Problem: In the records below, find the line containing "Lemma addJob_known_function fm". Restate it and all the lines after it exactly, and omit the rest.

Supplied data:
- - - -

(** The polls [waitForJobCompletion] grants are enough. *)
Lemma waitForJobCompletion_enough jobId timeout extra s :
  0 <= timeout ->
  waitForJobCompletion jobId timeout s
  = (startTime <~ Date_now ;;
     poll (Z.to_nat (timeout / interval) + 1 + extra) jobId startTime timeout) s.
Proof.
  intros Hpos. unfold waitForJobCompletion, bind at 1 2, Date_now, gets.
  replace (Z.to_nat (timeout / interval) + 1)%nat
    with (S (Z.to_nat (timeout / interval))) by lia.
  apply poll_enough.
  unfold interval.
  pose proof (Z.div_pos timeout 1000 Hpos ltac:(lia)) as Hq.
  pose proof (Z.mod_pos_bound timeout 1000 ltac:(lia)) as Hm.
  pose proof (Z.div_mod timeout 1000 ltac:(lia)) as Hdm.
  rewrite Nat2Z.inj_succ, Z2Nat.id by exact Hq. lia.
Qed.

End Waiting.

(* ===================================================================== *)
(** * Further properties of the job engine *)
(* ===================================================================== *)

Section JobEngine.

Import JobsQueueManager FunctionsManager.

Implicit Types (fm : FunctionsManager.registry) (s : JobsQueueManager.t)
  (jd : IJobData) (uuid id jobId : string) (now : Z).

(** *** [queue.add] and the three modes *)

Lemma queue_add_ok name jd opts s :
  connected (queue s) = true ->
  queue_add name jd opts s
  = (Ok tt,
     set_queue {| connected := true;
                  stored := <[opt_jobId opts :=
                                {| bull_name := name; bull_data := jd;
                                   bull_opts := opts; bull_locked := false |}]>
                              (stored (queue s));
                  counts := counts (queue s) |} s).
Proof. intros H. unfold queue_add. now rewrite H. Qed.

Lemma queue_add_down name jd opts s :
  connected (queue s) = false ->
  queue_add name jd opts s = (Throw connection_closed, s).
Proof. intros H. unfold queue_add. now rewrite H. Qed.

Lemma addJob_known_function fm uuid now jd s func :
  getFunction fm (functionName jd) = Some func ->
  addJob fm uuid now jd s
  = (modify (set_jobs (insert uuid (new_job uuid jd now))) ;;;
     enqueue fm uuid now jd ;;; ret uuid) s.
Proof. intros Hf. unfold addJob. now rewrite Hf. Qed.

- - - -

Output:
Lemma addJob_known_function fm uuid now jd s func :
  getFunction fm (functionName jd) = Some func ->
  addJob fm uuid now jd s
  = (modify (set_jobs (insert uuid (new_job uuid jd now))) ;;;
     enqueue fm uuid now jd ;;; ret uuid) s.
Proof. intros Hf. unfold addJob. now rewrite Hf. Qed.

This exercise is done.